(* ===== verification/HubUsers.v ===== *)
(** Who a user of the Hub is, [apps/jupyterhub/jupyterhub/extraFiles/custom-spawner.py]
    and [set-user-info.py], what a spawn is asked for, and the activity of the sessions,
    [session-activity.py]. *)
From S2P Require Import Prelude PyJson PyText PyTime PyValue.
Open Scope Z_scope.

(** What a function raises: [web.HTTPError], or another exception. *)
Inductive Exc := HTTPError (status : Z) (message : string) | Raised.

(** ** The name of a user *)
Module Login.
Definition SUFFIXES : list (string * string) := [("purdue.edu", ""); ("cern.ch", "-cern"); ("fnal.gov", "-fnal")]%string.
(** The path of a list, and the message of a denial. *)
Definition USERLISTS : list (string * (string * (string -> string))) :=
  [("purdue.edu", ("/etc/secrets/af-auth-purdue/userlist",
     fun username => ("Access denied! User " ++ username ++ " is not in the list of authorized users.")%string));
   ("cern.ch", ("/etc/secrets/af-auth-cern/userlist",
     fun _ => "Access denied! Only CMS members are allowed to log in with CERN credentials."))]%string.
(** [readlines] of a text as it is read: each line with its end. *)
Fixpoint readlines_from (line : string) (s : string) : list string :=
  match s with
  | EmptyString => if String.eqb line "" then [] else [line]
  | String c s =>
      if Ascii.eqb c "010" then (line ++ String "010" "")%string :: readlines_from "" s
      else readlines_from (line ++ String c "")%string s
  end.
Definition readlines (s : string) : list string := readlines_from "" s.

- **BRIEF**: From the first line of the entries above to the line with "From S2P Require", please return every line exactly, keeping both ends.

- **EXERCISE SOLUTION**:
(* ===== verification/HubUsers.v ===== *)
(** Who a user of the Hub is, [apps/jupyterhub/jupyterhub/extraFiles/custom-spawner.py]
    and [set-user-info.py], what a spawn is asked for, and the activity of the sessions,
    [session-activity.py]. *)
From S2P Require Import Prelude PyJson PyText PyTime PyValue.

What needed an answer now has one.